Title: The Chalk Circle: Intellectual Prize Winning Essays
Editor: Tara L. Masih
Publisher: Wyatt-MacKenzie Publishing
ISBN: 978-1936214716
Genre: Non-Fiction, Essays
Pages: 224
Source:Author
Rating: 5/5
I never thought I would enjoy a collection of essays that much. I had read Tara’s collection of short stories earlier and was immensely impressed by it. The collection was varied and simply written and that’s what I have loved about her essays as well. Though the essays since written on multi-cultures and races; tend to get a little intense, however they are brilliantly penned by various writers.
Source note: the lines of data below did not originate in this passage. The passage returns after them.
#[export] Instance keeps_rel : SyncRel keeps.
Proof.
  split; unfold keeps; simpl; try done. split; [done|].
  intros s1 s2 s3 H1 H2 Hwf. destruct (H1 Hwf) as (W2 & E2 & S2). destruct (H2 W2) as (W3 & E3 & S3).
  split; [done|]. split; [congruence|auto].
Qed.

(** ** Writes *)
Lemma keeps_other f :
  (∀ p, itemReceipts (f p) = itemReceipts p ∧ effects (f p) = effects p ∧ e6Items (f p) = e6Items p) →
  leads keeps (write f).
Proof.
  intros Hf. apply leads_modify. intros s. destruct (Hf (projections s)) as (H1 & H2 & H3).
  unfold keeps, settled. simpl. by rewrite H1, H2, H3.
Qed.
Lemma keeps_queueItem k v : leads keeps (writeQueueItem k v).
Proof. by apply keeps_other. Qed.
Lemma keeps_conflict k v : leads keeps (writeConflict k v).
Proof. by apply keeps_other. Qed.
Lemma keeps_e6 k v : leads keeps (write (on_e6Items (jm_set k v))).
Proof.
  apply leads_modify. intros s Hwf. split; [done|]. split; [done|]. intros k' [Hk|Hk]; [|by right].
  left. simpl. rewrite jm_get_set. case_decide; [by eexists|done].
Qed.

(** A receipt may change as long as it does not stop being applied. *)
Lemma keeps_put s k v :
  (∀ e, jm_get k (itemReceipts (projections s)) = Some e → applied_receipt (re_receipt e) → applied_receipt (re_receipt v)) →
  keeps s (on_projections (on_itemReceipts (jm_set k v)) s).
Proof.
  intros Hv Hwf. split; [by apply jm_wf_set|]. split; [done|]. intros k' [Hk|(e & He & Ha)]; [by left|].
  right. simpl. rewrite jm_get_set. case_decide; subst; eauto.
Qed.

#[export] Hint Resolve keeps_queueItem keeps_conflict keeps_e6 : lead.
#[export] Hint Extern 2 (leads keeps (write _)) => apply keeps_other; done : lead.

Section effects.
Context (sha256 : string → string) (locale_le : string → string → bool).
Context (stringify : SubmitSyncBatchResult → string) (native_message : OfflineError → string).
Context (uuid_at : nat → string) (meanwhile : nat → Store → Store) (Hforward : forward meanwhile).

Lemma keeps_saveConflict c now a x d : leads keeps (saveConflict c now a x d).
Proof. unfold saveConflict. lead. Qed.
Hint Resolve keeps_saveConflict : lead.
Global communities need to be understood more today than ever. The need is not to be tolerant but to be aware of differences and may be at some level embrace them than shunning without a thought.
“The Chalk Circle” by Tara L. Masih (editor) is one such attempt to bring communities together and work on understanding them. The essays are prize-winning pieces and written by various people from various backgrounds to be able to build the barrier between races and thought processes. This collection is a result of a call, the editor put out in 2007, for Intercultural Essays dealing with subjects of “culture, race, and a sense of place”.
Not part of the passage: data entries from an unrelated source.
(* ===== verification/SyncBatches.v ===== *)
(** * SyncBatches: the entries of the durable batches.

    What an admission and a run do to the entries of [batches]: a run settles its own entry,
    an entry with a result stays, and the sequences of a device are consecutive. *)
From Stdlib Require Import Ascii.
From S2P Require Import Prelude JsMap JsText JsJson OfflineTypes RangeAdmin Numbering SyncTypes SyncStore SyncItem SyncBatch SyncEffects.

(** ** The sync store under any sequence of calls.

    [step] is one call of a method, or one half of a durable batch: [beginBatch] until it is
    admitted, and its run. The runs that are admitted and not yet done are [sy_runs]. *)

Local Open Scope Z_scope.

Record Run := {
  rn_scope : Scope; rn_input : SubmitSyncBatchInput; rn_runtime : Runtime; rn_now : string;
  rn_itemKeys : jsmap string string }.

Record System := { sy_store : SyncStore; sy_runs : list Run }.

Definition new_system : System := {| sy_store := new_store; sy_runs := [] |}.

Section system.
Context (sha256 : string → string) (locale_le : string → string → bool).
Context (stringify : SubmitSyncBatchResult → string) (native_message : OfflineError → string).
Context (uuid_at : nat → string) (meanwhile : nat → Store → Store).
(** The scopes that call. *)
Context (trusted : Scope → Prop).

Definition run_identity (r : Run) : string := batch_key (rn_scope r) (rn_input r).
Definition execute (r : Run) : JS SyncStore SyncError SubmitSyncBatchResult :=
  runBatch sha256 stringify native_message uuid_at meanwhile (rn_scope r) (rn_input r) (rn_runtime r) (rn_now r) (rn_itemKeys r).

Inductive step : System → System → Prop :=
| step_submit scope input now s runs :
    trusted scope → step (Build_System s runs) (Build_System (submitSyncBatch scope input now s).2 runs)
| step_open scope id input now s runs :
    trusted scope → step (Build_System s runs) (Build_System (openConflict uuid_at scope id input now s).2 runs)
| step_resolve scope id input now s runs :
    trusted scope → step (Build_System s runs) (Build_System (resolveConflict scope id input now s).2 runs)
| step_resolve_port scope id input now port ev s runs :
    trusted scope →
    step (Build_System s runs) (Build_System (resolveWithPort uuid_at meanwhile scope id input now port ev s).2 runs)
| step_begin scope input runtime now s runs :
    trusted scope →
    step (Build_System s runs)
      (let o := beginBatch sha256 locale_le meanwhile scope input runtime now s in
       Build_System o.2
         (match o.1 with
          | Ok (itemKeys, adm_run) =>
              runs ++ [{| rn_scope := scope; rn_input := input; rn_runtime := runtime; rn_now := now;
                          rn_itemKeys := itemKeys |}]
          | _ => runs
          end))
| step_run r before after s :
    step (Build_System s (before ++ r :: after)) (Build_System (execute r s).2 (before ++ after))
| step_number n s runs :
    (uuids (numbering s) ≤ uuids n)%nat → step (Build_System s runs) (Build_System (on_numbering (λ _, n) s) runs).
The sense of place is very strong in the book – for instance when I read, “Finding Center” and “Connections”, I could not help but wonder about Home and what does it take to call it that. What makes culture? What is the spirit behind it? Is there anything more to it than people? Identity plays a major role in these essays.
The book is divided into the following sections: The Chalk Circle: Identity, Home and Borderlands, As I Am: Letters of Identity, The Tongue of War: A Clash of Cultures, The Tragedy of the Color Line, Eyewitness: As seen by another, The Other and the Culture of Self and Spirit. Each essay is written with a lot of life and magnanimity. It is the emotions lying at the surface – what if things had been different, what if circumstances were to change, and what if identity was as clear as most things in life.
Each essay is a story that opens to the life of the writer, the theme being the same – sometimes displacement, and sometimes loss of a voice. The writing is varied, after all as the case normally is in a collection.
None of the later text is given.